[Extracted records]
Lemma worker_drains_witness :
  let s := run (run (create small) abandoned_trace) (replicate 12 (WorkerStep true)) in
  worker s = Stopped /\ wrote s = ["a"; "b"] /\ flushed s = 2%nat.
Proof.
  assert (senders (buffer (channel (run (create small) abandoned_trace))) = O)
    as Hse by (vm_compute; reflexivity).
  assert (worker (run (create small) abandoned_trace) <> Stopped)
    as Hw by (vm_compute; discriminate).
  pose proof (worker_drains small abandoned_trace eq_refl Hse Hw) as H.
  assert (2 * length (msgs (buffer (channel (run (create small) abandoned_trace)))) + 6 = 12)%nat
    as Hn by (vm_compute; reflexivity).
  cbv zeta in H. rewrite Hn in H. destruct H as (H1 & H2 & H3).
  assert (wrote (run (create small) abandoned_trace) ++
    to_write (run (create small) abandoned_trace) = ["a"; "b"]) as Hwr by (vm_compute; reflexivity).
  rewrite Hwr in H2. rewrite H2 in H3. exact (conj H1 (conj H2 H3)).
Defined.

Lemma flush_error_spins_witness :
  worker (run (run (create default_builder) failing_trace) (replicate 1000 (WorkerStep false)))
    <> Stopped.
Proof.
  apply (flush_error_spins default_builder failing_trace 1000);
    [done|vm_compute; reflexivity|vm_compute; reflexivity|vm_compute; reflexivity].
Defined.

---

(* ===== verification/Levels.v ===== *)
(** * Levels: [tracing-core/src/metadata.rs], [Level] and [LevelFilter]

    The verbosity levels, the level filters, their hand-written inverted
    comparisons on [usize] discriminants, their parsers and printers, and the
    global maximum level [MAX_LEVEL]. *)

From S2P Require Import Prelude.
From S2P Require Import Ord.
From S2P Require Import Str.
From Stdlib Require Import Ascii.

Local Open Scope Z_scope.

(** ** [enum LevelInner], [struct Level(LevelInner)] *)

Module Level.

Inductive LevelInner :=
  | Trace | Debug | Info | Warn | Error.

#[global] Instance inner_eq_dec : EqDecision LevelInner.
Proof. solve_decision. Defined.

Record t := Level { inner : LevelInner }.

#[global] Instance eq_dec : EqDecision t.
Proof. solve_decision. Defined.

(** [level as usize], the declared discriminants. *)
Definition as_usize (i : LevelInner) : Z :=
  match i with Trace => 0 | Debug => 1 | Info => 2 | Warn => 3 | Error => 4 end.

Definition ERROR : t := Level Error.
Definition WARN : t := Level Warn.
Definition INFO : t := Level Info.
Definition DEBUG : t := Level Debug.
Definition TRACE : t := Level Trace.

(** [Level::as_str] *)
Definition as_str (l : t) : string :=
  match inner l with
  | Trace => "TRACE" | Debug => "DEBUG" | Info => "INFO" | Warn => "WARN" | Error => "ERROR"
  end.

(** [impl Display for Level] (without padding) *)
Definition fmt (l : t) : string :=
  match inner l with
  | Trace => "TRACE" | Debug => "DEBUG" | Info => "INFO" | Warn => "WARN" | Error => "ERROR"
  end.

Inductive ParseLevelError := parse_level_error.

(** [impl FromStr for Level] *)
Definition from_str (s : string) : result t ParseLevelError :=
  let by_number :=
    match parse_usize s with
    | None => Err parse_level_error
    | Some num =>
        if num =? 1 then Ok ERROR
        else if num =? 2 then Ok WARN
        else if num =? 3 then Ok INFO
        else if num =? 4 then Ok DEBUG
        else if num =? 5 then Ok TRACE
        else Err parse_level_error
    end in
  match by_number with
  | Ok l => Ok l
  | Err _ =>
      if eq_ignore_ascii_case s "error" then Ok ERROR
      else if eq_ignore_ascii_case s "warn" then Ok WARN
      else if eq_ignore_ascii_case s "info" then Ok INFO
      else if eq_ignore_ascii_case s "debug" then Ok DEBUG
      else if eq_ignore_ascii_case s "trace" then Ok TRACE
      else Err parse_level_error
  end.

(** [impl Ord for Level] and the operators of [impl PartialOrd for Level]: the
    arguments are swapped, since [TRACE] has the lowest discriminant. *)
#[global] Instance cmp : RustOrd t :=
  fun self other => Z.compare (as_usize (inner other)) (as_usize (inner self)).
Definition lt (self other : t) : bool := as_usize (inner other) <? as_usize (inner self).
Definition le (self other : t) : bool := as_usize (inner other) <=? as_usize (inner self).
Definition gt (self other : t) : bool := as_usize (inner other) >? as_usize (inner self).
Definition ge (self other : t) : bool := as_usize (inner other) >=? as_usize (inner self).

---

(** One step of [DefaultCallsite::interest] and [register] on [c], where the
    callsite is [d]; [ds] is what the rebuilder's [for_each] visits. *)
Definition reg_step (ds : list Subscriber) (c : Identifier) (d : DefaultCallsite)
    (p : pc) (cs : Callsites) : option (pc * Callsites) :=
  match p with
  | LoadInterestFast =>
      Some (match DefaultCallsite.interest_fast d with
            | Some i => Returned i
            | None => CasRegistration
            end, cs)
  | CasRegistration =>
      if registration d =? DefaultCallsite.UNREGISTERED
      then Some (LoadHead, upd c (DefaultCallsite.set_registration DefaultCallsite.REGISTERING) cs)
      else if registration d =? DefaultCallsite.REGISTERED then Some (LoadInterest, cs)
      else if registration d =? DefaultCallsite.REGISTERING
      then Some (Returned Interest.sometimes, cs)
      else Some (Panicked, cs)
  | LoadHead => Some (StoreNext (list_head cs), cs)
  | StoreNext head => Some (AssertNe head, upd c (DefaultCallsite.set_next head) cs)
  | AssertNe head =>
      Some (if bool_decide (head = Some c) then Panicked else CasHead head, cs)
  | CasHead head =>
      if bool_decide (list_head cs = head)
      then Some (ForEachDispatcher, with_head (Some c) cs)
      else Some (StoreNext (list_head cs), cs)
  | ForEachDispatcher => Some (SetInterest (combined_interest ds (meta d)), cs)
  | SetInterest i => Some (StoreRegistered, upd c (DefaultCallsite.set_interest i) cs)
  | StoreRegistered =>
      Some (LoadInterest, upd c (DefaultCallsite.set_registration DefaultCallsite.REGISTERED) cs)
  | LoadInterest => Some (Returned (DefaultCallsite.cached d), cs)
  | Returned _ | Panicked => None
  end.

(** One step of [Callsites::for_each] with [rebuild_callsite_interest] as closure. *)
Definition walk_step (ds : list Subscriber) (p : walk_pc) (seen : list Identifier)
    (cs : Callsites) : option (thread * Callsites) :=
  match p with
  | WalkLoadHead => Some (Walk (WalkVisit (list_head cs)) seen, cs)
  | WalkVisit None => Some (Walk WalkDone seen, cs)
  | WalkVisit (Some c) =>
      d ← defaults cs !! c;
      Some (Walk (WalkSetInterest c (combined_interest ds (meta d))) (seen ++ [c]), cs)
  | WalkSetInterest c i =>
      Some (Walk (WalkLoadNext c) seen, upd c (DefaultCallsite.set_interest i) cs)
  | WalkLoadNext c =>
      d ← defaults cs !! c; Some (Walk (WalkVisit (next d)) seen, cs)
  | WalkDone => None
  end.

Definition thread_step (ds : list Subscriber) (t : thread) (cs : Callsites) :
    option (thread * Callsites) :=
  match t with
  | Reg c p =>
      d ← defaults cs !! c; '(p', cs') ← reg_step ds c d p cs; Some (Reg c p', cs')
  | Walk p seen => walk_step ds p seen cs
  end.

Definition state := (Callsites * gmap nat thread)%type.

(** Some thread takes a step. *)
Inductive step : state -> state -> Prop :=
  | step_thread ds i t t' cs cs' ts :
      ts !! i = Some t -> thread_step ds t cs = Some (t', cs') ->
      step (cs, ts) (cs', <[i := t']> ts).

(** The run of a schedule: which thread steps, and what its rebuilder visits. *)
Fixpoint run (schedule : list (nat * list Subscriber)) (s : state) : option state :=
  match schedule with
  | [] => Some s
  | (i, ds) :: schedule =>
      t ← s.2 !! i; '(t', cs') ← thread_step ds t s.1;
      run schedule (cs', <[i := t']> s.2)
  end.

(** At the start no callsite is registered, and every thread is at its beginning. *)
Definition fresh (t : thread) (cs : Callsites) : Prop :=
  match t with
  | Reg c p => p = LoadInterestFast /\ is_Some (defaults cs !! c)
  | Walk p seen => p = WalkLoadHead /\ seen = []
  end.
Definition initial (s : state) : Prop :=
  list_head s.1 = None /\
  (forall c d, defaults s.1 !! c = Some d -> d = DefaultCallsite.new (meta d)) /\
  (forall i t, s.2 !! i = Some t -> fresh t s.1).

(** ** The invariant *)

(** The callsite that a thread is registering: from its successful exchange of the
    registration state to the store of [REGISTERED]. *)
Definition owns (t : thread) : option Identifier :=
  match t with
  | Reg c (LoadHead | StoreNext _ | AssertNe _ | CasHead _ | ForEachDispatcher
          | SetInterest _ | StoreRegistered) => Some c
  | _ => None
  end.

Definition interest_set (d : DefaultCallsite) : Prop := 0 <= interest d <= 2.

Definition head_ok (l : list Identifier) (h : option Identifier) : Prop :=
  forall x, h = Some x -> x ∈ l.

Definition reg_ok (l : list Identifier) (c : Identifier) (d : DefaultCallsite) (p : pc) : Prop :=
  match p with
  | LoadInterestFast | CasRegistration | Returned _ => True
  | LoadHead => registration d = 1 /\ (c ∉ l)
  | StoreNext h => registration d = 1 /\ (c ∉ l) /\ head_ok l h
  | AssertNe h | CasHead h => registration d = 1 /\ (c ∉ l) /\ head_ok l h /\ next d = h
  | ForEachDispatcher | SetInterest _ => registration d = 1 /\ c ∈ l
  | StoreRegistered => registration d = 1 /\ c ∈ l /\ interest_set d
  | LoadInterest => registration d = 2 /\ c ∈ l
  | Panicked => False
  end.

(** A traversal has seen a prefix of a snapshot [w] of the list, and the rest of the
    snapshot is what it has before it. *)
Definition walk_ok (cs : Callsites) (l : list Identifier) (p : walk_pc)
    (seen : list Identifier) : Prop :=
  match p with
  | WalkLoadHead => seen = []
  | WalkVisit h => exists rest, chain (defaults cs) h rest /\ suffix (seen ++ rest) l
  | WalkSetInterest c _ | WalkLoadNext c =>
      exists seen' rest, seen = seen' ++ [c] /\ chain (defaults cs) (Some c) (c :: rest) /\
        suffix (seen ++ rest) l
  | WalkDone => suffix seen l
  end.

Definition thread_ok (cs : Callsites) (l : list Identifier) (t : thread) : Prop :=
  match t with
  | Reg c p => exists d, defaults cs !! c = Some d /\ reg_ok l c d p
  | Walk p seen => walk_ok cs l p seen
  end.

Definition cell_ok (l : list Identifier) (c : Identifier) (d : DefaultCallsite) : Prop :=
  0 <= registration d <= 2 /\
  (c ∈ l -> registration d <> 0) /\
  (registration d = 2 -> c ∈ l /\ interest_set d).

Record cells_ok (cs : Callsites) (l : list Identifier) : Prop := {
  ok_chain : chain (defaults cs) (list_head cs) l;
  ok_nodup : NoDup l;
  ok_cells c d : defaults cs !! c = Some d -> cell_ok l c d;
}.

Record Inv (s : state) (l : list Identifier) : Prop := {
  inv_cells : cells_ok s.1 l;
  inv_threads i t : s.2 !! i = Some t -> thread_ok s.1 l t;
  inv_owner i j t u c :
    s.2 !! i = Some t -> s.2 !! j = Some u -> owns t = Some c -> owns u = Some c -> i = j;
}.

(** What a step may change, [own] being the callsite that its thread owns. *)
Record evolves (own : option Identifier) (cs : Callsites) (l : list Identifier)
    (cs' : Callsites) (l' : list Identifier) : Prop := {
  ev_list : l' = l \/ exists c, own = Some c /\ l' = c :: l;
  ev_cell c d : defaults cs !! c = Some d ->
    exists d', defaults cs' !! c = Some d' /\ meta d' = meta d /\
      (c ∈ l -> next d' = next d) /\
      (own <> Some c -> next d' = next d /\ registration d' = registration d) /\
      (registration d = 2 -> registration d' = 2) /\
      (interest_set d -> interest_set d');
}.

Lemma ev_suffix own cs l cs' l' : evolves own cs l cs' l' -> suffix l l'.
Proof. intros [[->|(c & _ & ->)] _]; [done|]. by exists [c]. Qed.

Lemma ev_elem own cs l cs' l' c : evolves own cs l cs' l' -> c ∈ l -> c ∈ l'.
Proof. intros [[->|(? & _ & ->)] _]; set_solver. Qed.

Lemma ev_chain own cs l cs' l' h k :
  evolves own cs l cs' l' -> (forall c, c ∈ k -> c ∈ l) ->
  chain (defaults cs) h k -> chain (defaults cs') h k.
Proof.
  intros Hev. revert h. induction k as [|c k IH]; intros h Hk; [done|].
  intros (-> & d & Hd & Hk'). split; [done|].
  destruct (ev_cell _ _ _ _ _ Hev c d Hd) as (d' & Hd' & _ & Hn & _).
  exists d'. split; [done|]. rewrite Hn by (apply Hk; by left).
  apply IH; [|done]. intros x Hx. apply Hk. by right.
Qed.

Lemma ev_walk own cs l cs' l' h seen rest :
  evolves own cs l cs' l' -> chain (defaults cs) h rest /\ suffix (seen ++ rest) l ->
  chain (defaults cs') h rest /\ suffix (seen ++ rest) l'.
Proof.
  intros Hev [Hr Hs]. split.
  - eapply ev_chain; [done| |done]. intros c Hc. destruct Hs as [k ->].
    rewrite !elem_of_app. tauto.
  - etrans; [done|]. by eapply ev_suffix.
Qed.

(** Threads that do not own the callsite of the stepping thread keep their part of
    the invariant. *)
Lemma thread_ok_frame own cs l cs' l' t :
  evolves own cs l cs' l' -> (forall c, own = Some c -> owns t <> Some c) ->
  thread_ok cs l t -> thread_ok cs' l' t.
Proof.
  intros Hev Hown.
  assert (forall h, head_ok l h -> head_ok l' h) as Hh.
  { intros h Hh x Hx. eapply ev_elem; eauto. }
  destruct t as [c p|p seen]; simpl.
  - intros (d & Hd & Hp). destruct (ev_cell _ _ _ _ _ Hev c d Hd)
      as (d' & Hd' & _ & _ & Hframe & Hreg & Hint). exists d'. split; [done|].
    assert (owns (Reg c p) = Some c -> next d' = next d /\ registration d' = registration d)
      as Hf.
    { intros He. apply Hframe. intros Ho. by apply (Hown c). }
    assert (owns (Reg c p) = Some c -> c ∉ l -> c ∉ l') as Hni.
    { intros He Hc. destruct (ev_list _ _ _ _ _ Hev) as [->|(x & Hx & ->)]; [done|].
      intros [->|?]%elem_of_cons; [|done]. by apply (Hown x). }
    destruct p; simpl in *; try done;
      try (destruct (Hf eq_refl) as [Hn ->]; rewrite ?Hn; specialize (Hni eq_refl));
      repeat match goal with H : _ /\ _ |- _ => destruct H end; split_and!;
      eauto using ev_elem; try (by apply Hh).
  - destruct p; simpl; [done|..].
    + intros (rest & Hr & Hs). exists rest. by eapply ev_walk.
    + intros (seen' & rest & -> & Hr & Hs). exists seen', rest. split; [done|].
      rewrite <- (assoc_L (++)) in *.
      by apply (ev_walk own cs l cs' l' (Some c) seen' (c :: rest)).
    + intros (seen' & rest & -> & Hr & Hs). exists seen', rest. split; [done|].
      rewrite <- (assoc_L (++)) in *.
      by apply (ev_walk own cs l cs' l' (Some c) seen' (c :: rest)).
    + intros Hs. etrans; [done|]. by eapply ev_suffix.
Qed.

(Brief) Please give an exact copy of the lines above, beginning with the line containing "LoadHead => Some (StoreNext (list_head cs), cs)" and running through the line containing "then Some (ForEachDispatcher, with_head", and of no other lines.

(Answer box)
  | LoadHead => Some (StoreNext (list_head cs), cs)
  | StoreNext head => Some (AssertNe head, upd c (DefaultCallsite.set_next head) cs)
  | AssertNe head =>
      Some (if bool_decide (head = Some c) then Panicked else CasHead head, cs)
  | CasHead head =>
      if bool_decide (list_head cs = head)
      then Some (ForEachDispatcher, with_head (Some c) cs)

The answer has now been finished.